This is a strange idea to us today. We mostly think of the individual as the opposite of the community, and the California House certainly appears to represent something like an extreme of such individualism. But there is a different and earlier form of individualism, one equally associated with early America. In that form, the community came together from time to time to provide the individual with the material means of independence, while independence and not community remained the objective. The communal barn raising is the familiar example, but the principle was often applied more widely. Benjamin Franklin's famous Junto Club comes to mind.

What made the Virginia House of the 17th and early 18th century different from the western cabin of the middle 19th century was its relative sophistication. It was still a "first house," a seed from which larger houses would one day grow. It was still commonly a "single-cell" structure, a one-room house we today would call a "tiny house" of 300 square feet or less. It was still centered upon the all-important cooking fire. In plan, in broad outline, in overall size, in windows and doors, in ground floor and sleeping loft, it would be difficult to distinguish between the California cabin and the Virginia House.

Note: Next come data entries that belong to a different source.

(** Structural steps of [Forall plain]. *)
Ltac plain_lines := repeat (cbv beta; lazymatch goal with
  | |- Forall _ (when _ _) => apply Forall_when
  | |- Forall _ (whenSome _ _) => apply Forall_whenSome; intros ?
  | |- Forall _ (_ ++ _) => apply Forall_app; split
  | |- Forall _ (_ ≫= _) => apply Forall_bind, Forall_forall; intros ? _; unfold compose
  | |- Forall _ (_ <$> _) => apply Forall_fmap, Forall_forall; intros ? _; unfold compose
  | |- Forall _ [] => apply List.Forall_nil
  | |- Forall _ (_ :: _) => apply List.Forall_cons
  | |- plain (mkLine _ (when _ _)) => apply plain_when
  | |- plain (mkLine _ (whenSome _ _)) => apply plain_whenSome; [by_evaluation|intros ?]
  | |- plain (mkLine _ ([_; _; _] ++ _)) => split; [by_evaluation|left; by_evaluation]
  | |- plain (mkLine _ [_; "nht"; _]) => split; [by_evaluation|right; split; [by_evaluation|done]]
  | |- plain (mkLine _ (_ :: _)) => split; [by_evaluation|left; by_evaluation]
  | |- plain (mkLine _ []) => by_evaluation
  | |- plain blank => by_evaluation
  end).

Lemma headLines_plain config : Forall plain (headLines config).
Proof. unfold headLines. plain_lines. unfold debugLines. by_evaluation. Qed.

Lemma neighborsession_plain n asn : Forall plain (neighborsession n asn).
Proof. unfold neighborsession. destruct (set (NC_Iface n)); plain_lines. Qed.

Lemma vniProperties_plain i p : indented (mkLine i []) → Forall plain (vniProperties i p).
Proof. intros Hi. unfold vniProperties. apply Forall_app; split; [|apply Forall_app; split].
  - apply Forall_when. apply List.Forall_cons; [|done]. split; [done|left; by_evaluation].
  - apply Forall_fmap, Forall_forall. intros t _. split; [done|left; by_evaluation].
  - apply Forall_fmap, Forall_forall. intros t _. split; [done|left; by_evaluation].
Qed.

Lemma evpnLines_plain r : Forall plain (evpnLines r).
Proof. unfold evpnLines, l2vniLines. plain_lines; apply vniProperties_plain; by_evaluation. Qed.

Lemma routerLines_plain r : Forall plain (routerLines r).
Proof.
  unfold routerLines, importLines, networkLines, neighborenableipfamily, unicastFamily.
  plain_lines; [apply neighborsession_plain|apply evpnLines_plain].
Qed.

Lemma bodyLines_plain config : Forall plain (bodyLines config).
Proof. unfold bodyLines, vrfLines, bfdprofile. plain_lines. apply routerLines_plain. Qed.

(** ** The whole file *)

Definition no_newline (s : string) : Prop := contains_char nl s = false.

(** The statements can be read, and no value printed elsewhere breaks its line. *)
Record readable_config (config : Config NeighborConfig) : Prop := {
  rc_stmts : Forall readable (fst (fileFilters config ∅));
  rc_lines : Forall (λ l, no_newline (line_text l)) (headLines config ++ bodyLines config) }.

Lemma no_newline_app a b : no_newline (a +:+ b) ↔ no_newline a ∧ no_newline b.
Proof. unfold no_newline. by rewrite contains_char_app, orb_false_iff. Qed.

Lemma no_newline_unwords ws : Forall no_newline ws → no_newline (unwords ws).
Proof.
  induction 1 as [|w ws Hw Hws IH]; [done|]. destruct ws as [|v ws]; [done|].
  rewrite unwords_cons. change (String " " ?s) with (" " +:+ s). by rewrite !no_newline_app.
Qed.

Lemma word_no_newline w : is_word w → no_newline w.
Proof. by intros (_ & _ & ?). Qed.

Lemma pattern_no_newline w : readable_pattern w → no_newline (pattern_text w).
Proof.
  destruct w as [|p le ge]; [done|]. intros (Hp & _). cbn [pattern_text].
  pose proof (word_no_newline _ (pretty_word le)). pose proof (word_no_newline _ (pretty_word ge)).
  rewrite !no_newline_app. split; [by apply word_no_newline|]. by destruct (negb _), (negb _); rewrite ?no_newline_app.
Qed.

Lemma stmt_no_newline s : readable s → Forall no_newline (stmt_texts s).
Proof.
  destruct s as [f name q p w|s x p q f l sets next]; cbn [readable stmt_texts].
  - intros (Hf & Hname & _ & Hw). apply Forall_singleton, no_newline_unwords.
    repeat first [apply List.Forall_nil | apply List.Forall_cons];
      first [by apply pattern_no_newline | apply word_no_newline; first [by apply family_word | all_words] | done].
  - intros (Hf & Hs & _ & Hl & Hsets). repeat apply List.Forall_cons; [..|apply Forall_app; split].
    + apply no_newline_unwords.
      repeat first [apply List.Forall_nil | apply List.Forall_cons]; apply word_no_newline; all_words.
    + apply (no_newline_app "  "). split; [done|]. apply no_newline_unwords.
      repeat first [apply List.Forall_nil | apply List.Forall_cons]; apply word_no_newline;
        first [by apply family_word | all_words].
    + apply Forall_fmap. eapply Forall_impl; [exact Hsets|]. intros v (_ & _ & Hv).
      by apply (no_newline_app "  ").
    + destruct next; all_words.
Qed.

Lemma lines_no_newline ls :
  Forall indented ls → Forall no_newline (visible ls) → Forall (λ l, no_newline (line_text l)) ls.
Proof.
  induction 1 as [|[i ws] ls Hi _ IH]; [constructor|]. intros Hv. destruct ws as [|w ws].
  - apply List.Forall_cons; [|by apply IH]. unfold indented in Hi. cbn in Hi.
    repeat (apply elem_of_cons in Hi as [->|Hi]; [done|]). by apply elem_of_nil in Hi.
  - unfold visible in Hv. rewrite filter_cons_True in Hv by done. inversion Hv; subst.
    apply List.Forall_cons; [done|]. by apply IH.
Qed.

Lemma commands_of_visible ls : Forall indented ls → commands_of (line_text <$> ls) = commands_of (visible ls).
Proof.
  induction 1 as [|[i ws] ls Hi _ IH]; [done|]. unfold visible. destruct ws as [|w ws].
  - rewrite filter_cons_False by naive_solver. cbn [fmap list_fmap]. rewrite commands_of_blank; [done|].
    unfold line_text. by rewrite words_indent.
  - rewrite filter_cons_True by done. cbn [fmap list_fmap].
    change (?a :: ?b) with ([a] ++ b). by rewrite !commands_of_app, IH.
Qed.

Lemma commands_of_nonempty ls l :
  l ∈ ls → words (line_text l) ≠ [] → commands_of (line_text <$> ls) ≠ [].
Proof.
  intros Hl Hw. apply list_elem_of_split in Hl as (l1 & l2 & ->).
  rewrite fmap_app, commands_of_app. cbn [fmap list_fmap]. rewrite commands_of_cons by done.
  by destruct (commands_of _).
Qed.

(** The lines of the file, and those of the raw configuration. *)
Lemma lines_templateConfig config :
  readable_config config →
  ∃ rest, Split (templateConfig config) nl = (line_text <$> configLines config) ++ rest ∧
    filter (λ ws, ws ≠ []) (words <$> rest) = filter (λ ws, ws ≠ []) (words <$> Split (Config_ExtraConfig config) nl).
Proof.
  intros [Hstmts Hlines]. apply Forall_app in Hlines as [Hhead Hbody].
  destruct (filterLines_as config) as [Htext _ Hind]. specialize (Htext ∅). specialize (Hind ∅).
  assert (Forall (λ l, no_newline (line_text l)) (configLines config)) as Hall.
  { unfold configLines. apply Forall_app. split; [done|]. apply Forall_app. split; [|done].
    apply lines_no_newline; [done|]. rewrite Htext. apply Forall_bind. eapply Forall_impl; [done|].
    intros s Hs. by apply stmt_no_newline. }
  set (rest := if set (Config_ExtraConfig config) then Config_ExtraConfig config +:+ newline else "").
  assert (templateConfig config = lines_text (configLines config) +:+ String nl rest) as ->.
  { unfold templateConfig, rest. by destruct (set _). }
  exists (Split rest nl). unfold lines_text. rewrite Split_concat; [|done|by apply Forall_fmap]. split; [done|].
  unfold rest, set. case_bool_decide as He; cbn [negb]; [by rewrite He|].
  change newline with (String nl ""). rewrite Split_cat, fmap_app, filter_app. cbn. by rewrite app_nil_r.
Qed.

But Diana and I might have built the whole house in California with our own unskilled hands, and we mostly did. The immediate community neither aided in its making, nor knew of its existence. It was unpermitted, unvisited, unknown. No architect nor designer nor team of carpenters had any hand in it. It was meant to be that way, and we would gladly have surrendered almost any convenience to keep it so.

The historical Virginia House, on the other hand, was from its earliest days usually built by one with at least some skill in carpentry, sometimes by a professional crew, and was in late examples often quite refined in its treatment of exposed structure. It was distinctly American, but of an earlier America, where common people still had something much more like an English expectation of life. It was more two houses in one, half English Enlightenment house, half American Wilderness house. Or perhaps it would be more accurate, if a little theological, to say it was an all-English and an all-American house at once.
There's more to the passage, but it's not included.